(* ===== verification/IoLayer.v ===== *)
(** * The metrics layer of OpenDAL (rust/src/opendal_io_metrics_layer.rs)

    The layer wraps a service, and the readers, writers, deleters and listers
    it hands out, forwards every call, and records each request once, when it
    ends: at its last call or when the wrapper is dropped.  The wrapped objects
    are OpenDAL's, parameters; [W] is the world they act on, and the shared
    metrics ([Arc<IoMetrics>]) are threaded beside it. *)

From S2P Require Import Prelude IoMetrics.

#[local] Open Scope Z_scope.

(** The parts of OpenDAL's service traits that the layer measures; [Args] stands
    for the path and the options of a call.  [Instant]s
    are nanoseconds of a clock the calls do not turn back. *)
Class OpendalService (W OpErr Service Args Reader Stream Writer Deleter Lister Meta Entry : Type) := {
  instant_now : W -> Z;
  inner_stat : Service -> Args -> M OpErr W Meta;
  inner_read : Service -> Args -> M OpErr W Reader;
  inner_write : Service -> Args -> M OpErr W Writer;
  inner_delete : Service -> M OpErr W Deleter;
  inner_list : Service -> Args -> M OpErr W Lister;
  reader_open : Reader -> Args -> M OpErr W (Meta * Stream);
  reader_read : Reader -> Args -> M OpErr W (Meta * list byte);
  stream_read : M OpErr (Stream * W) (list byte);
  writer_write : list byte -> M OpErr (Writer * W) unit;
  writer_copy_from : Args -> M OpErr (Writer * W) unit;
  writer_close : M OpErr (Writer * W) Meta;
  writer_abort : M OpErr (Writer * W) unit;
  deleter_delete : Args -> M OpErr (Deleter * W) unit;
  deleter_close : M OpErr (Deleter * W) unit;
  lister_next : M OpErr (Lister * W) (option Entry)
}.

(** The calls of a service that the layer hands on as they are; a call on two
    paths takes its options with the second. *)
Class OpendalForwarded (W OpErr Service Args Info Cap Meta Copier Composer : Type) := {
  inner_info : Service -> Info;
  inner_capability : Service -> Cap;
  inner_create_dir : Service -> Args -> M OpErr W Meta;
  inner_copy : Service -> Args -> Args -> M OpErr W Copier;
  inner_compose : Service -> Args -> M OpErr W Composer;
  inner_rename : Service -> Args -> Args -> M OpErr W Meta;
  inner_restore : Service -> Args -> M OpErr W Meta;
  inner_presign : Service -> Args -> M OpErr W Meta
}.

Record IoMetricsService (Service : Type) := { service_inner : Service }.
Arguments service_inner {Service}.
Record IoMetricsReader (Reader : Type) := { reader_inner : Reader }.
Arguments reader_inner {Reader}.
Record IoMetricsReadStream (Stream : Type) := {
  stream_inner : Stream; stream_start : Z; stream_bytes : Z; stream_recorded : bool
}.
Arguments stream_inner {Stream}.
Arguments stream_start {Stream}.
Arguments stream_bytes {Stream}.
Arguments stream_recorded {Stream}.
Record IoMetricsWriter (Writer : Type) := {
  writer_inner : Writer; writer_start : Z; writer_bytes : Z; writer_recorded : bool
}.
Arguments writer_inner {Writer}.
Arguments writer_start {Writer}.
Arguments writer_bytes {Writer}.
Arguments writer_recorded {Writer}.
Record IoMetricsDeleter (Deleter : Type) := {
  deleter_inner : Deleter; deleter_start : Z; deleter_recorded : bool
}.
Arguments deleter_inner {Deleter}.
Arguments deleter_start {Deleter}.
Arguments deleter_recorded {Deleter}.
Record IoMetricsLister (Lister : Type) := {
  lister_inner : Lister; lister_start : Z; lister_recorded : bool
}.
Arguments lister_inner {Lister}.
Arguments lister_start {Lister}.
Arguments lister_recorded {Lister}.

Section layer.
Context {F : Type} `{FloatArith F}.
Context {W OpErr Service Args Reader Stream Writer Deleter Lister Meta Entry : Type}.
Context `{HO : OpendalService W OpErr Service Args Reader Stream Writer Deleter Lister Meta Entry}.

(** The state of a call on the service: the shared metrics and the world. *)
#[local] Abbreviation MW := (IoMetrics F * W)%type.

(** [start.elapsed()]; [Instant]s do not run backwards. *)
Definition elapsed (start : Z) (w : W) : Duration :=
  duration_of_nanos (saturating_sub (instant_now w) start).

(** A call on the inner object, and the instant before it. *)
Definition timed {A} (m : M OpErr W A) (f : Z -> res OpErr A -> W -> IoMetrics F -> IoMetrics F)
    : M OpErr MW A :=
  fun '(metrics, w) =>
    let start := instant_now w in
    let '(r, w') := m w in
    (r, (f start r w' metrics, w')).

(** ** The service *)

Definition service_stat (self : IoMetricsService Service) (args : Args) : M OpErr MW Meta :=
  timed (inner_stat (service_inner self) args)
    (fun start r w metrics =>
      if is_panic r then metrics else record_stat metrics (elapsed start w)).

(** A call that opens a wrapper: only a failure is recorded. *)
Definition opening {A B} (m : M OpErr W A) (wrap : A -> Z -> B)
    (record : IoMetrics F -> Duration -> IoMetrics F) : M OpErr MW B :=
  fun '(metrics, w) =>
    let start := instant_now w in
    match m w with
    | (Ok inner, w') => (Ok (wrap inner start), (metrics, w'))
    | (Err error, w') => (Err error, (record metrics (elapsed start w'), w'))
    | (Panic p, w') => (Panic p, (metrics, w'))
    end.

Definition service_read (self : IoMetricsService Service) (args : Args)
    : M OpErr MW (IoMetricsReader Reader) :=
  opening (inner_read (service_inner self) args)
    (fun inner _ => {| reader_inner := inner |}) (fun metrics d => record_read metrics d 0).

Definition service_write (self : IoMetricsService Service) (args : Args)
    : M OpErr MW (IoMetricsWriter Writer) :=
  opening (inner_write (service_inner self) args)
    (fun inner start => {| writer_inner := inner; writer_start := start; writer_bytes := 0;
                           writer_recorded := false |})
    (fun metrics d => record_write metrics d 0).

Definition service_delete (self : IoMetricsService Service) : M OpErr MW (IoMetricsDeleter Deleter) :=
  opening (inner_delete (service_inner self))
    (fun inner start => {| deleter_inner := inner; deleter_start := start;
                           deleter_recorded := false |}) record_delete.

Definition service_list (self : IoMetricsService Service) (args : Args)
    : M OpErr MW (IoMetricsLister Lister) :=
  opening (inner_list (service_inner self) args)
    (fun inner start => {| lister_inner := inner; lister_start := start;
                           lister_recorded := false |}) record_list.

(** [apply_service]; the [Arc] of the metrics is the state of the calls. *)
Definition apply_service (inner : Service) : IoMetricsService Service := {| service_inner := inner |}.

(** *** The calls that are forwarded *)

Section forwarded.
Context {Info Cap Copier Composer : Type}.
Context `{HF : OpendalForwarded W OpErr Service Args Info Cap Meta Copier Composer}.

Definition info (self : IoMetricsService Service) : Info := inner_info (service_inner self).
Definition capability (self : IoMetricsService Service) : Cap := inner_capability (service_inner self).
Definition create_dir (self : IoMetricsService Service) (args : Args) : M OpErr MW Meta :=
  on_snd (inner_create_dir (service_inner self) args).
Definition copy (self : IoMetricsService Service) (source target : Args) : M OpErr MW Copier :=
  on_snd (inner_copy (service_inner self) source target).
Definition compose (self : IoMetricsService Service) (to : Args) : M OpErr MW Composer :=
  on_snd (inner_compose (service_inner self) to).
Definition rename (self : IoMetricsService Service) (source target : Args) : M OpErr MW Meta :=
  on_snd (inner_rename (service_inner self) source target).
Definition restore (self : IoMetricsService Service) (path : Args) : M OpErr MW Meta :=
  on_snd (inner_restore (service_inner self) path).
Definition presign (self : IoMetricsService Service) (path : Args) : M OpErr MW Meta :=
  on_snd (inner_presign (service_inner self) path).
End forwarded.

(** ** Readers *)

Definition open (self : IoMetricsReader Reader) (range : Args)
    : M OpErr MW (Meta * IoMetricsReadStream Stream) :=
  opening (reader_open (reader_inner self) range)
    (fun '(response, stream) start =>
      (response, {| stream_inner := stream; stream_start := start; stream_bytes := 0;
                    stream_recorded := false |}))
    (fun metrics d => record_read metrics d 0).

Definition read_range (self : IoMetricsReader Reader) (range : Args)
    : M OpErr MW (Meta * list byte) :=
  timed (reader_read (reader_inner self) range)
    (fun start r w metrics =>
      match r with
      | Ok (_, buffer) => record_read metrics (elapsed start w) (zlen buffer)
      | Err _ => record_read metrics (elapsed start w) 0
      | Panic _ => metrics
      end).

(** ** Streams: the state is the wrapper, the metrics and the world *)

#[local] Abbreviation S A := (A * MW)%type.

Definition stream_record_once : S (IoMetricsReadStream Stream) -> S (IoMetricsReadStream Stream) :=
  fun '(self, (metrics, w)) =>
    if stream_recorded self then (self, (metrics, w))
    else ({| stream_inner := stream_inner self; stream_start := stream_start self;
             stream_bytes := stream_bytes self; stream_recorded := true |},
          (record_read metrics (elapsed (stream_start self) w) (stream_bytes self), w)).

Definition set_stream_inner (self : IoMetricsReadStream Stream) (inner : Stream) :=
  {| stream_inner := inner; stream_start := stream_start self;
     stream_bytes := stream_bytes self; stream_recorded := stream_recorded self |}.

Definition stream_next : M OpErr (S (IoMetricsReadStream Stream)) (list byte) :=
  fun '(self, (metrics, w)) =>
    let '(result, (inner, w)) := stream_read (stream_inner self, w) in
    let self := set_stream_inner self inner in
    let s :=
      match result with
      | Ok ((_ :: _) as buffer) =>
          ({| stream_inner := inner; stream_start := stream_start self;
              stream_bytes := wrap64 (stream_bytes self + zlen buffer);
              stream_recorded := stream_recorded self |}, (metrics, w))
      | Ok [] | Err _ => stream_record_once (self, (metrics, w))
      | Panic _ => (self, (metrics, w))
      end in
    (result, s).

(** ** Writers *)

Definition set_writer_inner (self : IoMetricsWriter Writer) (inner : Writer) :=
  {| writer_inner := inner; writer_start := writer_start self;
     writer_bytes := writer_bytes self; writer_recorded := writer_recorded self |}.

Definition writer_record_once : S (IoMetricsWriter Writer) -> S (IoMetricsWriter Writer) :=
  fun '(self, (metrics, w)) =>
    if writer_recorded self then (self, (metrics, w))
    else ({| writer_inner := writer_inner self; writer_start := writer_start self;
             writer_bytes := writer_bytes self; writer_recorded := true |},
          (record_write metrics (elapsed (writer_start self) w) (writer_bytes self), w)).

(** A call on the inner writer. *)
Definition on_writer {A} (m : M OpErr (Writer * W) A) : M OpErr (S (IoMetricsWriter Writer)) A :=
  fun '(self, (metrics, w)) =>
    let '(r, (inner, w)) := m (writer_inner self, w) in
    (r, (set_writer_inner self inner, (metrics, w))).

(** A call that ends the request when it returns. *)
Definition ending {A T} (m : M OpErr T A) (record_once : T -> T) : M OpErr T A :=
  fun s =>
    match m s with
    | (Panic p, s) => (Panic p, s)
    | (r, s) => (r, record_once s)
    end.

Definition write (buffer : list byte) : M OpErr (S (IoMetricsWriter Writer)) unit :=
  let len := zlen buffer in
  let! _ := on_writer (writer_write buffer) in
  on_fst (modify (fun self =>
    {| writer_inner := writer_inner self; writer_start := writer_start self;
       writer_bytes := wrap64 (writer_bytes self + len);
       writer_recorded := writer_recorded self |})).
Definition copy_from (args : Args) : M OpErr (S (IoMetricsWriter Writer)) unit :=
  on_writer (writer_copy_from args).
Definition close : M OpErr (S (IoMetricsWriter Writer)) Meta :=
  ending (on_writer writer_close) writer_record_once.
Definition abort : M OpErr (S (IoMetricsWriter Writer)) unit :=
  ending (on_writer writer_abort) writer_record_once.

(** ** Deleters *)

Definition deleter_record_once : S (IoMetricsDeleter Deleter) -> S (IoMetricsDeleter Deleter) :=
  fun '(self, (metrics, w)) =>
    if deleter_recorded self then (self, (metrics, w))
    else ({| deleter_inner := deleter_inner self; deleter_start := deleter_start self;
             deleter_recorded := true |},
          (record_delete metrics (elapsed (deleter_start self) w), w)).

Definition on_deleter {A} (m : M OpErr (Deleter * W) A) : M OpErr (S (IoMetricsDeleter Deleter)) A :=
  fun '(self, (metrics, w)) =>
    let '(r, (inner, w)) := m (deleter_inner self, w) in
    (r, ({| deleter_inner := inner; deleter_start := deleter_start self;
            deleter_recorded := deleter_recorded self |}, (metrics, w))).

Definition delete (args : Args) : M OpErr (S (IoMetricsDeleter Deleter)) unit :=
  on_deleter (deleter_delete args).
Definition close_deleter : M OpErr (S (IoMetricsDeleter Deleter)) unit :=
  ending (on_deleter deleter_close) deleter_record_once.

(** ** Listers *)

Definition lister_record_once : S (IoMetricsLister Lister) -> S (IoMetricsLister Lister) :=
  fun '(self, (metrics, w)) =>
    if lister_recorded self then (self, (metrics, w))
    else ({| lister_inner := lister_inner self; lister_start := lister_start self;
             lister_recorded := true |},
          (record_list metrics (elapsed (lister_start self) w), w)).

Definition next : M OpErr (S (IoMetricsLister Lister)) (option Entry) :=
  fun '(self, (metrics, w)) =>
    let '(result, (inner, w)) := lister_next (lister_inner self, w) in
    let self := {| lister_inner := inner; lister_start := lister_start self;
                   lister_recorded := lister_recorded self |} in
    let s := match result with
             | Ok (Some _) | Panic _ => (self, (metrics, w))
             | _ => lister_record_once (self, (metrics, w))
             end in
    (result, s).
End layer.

==

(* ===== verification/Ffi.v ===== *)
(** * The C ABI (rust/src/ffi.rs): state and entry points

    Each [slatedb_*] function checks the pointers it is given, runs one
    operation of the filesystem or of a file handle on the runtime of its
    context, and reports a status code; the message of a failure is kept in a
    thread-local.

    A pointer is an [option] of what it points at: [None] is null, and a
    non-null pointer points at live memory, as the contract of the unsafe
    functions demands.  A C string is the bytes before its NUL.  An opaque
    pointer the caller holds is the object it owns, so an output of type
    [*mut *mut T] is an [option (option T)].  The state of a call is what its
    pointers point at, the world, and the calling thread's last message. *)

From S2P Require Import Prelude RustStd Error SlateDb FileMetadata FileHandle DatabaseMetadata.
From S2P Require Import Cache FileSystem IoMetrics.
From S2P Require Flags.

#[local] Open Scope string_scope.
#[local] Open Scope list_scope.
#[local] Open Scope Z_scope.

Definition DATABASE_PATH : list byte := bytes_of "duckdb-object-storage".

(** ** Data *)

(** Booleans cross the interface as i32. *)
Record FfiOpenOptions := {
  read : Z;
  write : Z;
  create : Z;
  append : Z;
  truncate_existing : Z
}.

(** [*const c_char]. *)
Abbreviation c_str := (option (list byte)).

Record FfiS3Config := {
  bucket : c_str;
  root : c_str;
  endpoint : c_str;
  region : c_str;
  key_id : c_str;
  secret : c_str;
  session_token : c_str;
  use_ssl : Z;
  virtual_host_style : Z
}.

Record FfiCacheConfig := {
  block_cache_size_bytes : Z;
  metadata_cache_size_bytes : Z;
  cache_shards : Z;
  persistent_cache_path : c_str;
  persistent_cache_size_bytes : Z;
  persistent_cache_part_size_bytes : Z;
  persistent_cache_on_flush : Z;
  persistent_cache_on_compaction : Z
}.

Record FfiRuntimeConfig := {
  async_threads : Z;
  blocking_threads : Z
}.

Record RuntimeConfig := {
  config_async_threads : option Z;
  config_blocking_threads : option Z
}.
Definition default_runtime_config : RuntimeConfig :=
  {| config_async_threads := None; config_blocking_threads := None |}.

• _Brief_
In the records above, find each line holding "local" and copy it.

• _Response to the task_
#[local] Open Scope Z_scope.
#[local] Abbreviation MW := (IoMetrics F * W)%type.
#[local] Abbreviation S A := (A * MW)%type.
    thread-local.
#[local] Open Scope string_scope.
#[local] Open Scope list_scope.
#[local] Open Scope Z_scope.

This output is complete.